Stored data

++++++

(** X13.  A replaced image is asked for where it was stored.  After an
    accepted image upload the home page shows the new URL, the file
    multer stored is on disk under the uploads directory (unless the
    previous value was the very path of that file), and a GET of the new
    URL that the public mount passes on is handed by the mount at
    [/uploads] to [send] with the uploads directory as root and the
    stored name, after a slash, as the path: the request is answered by
    what [send] makes of the stored name in the directory the file was
    written to. *)
Theorem replaced_image_is_served (env : Env) (req : Request) (c : Ctx)
    (file : File.t) (get : Request) (locals : Locals) :
  let filename := imageStorage_filename env file in
  let url := "/uploads/" +:+ filename in
  let stored := Path.join [UPLOADS_DIR; filename] in
  let prev := default DEFAULT_IMAGE_URL
                (Settings.select "cheat_image_url" (settings (server c))) in
  filePart req = Some file ->
  File.fieldname file = "cheatImage" ->
  File.originalname file <> EmptyString ->
  uploadImage_fileFilter file = Ok true ->
  method get = GET ->
  path get = url ->
  exists c' shown,
    postUploadImage env req c = Ok (Redirect "/admin", c')
    /\ getIndex get locals c' = Ok (Render "index" locals shown, c')
    /\ shown !! 1%nat = Some ("cheatImageUrl", VString url)
    /\ (prev <> stored -> stored ∈ disk (server c'))
    /\ Express.mounted "/uploads" url = Some ("/" +:+ filename)
    /\ (send PUBLIC_DIR url (disk (server c')) = Passed ->
        staticMounts get c' =
          Ok (send UPLOADS_DIR ("/" +:+ filename) (disk (server c')), c')).
Proof.
  intros filename url stored prev Hpart Hfield Hname Hok Hget Hpath.
  destruct (postUploadImage_accepted env req c file Hpart Hfield Hname Hok)
    as (c' & Hrun & Hsel & Hdisk).
  cbv zeta in Hsel, Hdisk. fold filename in Hsel, Hdisk. fold prev in Hdisk.
  fold url in Hsel. fold stored in Hdisk.
  assert (Hmount : Express.mounted "/uploads" url = Some ("/" +:+ filename)).
  { apply mounted_stored_name. }
  exists c'. eexists. split; [done|]. split; [apply getIndex_spec|].
  split; [simpl; by rewrite Hsel|]. split; [|split; [done|]].
  - intros Hprev. rewrite Hdisk. destruct (Js.startsWith prev "/uploads/").
    + apply elem_of_difference. split.
      * apply elem_of_union. left. by apply elem_of_singleton.
      * rewrite elem_of_singleton. congruence.
    + apply elem_of_union. left. by apply elem_of_singleton.
  - intros Hpublic. destruct c' as [sess' srv'].
    unfold staticMounts, serveStatic. rewrite Hget, Hpath, Hmount.
    unfold bind, gets. simpl disk. simpl server.
    change (String.eqb url "/") with false.
    change (String.eqb ("/" +:+ filename) "/") with false.
    change (false && _) with false. cbv iota. by rewrite Hpublic.
Qed.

++++++

Using the records above, select and copy every line that has the word "Hget".

* Your response *
  intros filename url stored prev Hpart Hfield Hname Hok Hget Hpath.
    unfold staticMounts, serveStatic. rewrite Hget, Hpath, Hmount.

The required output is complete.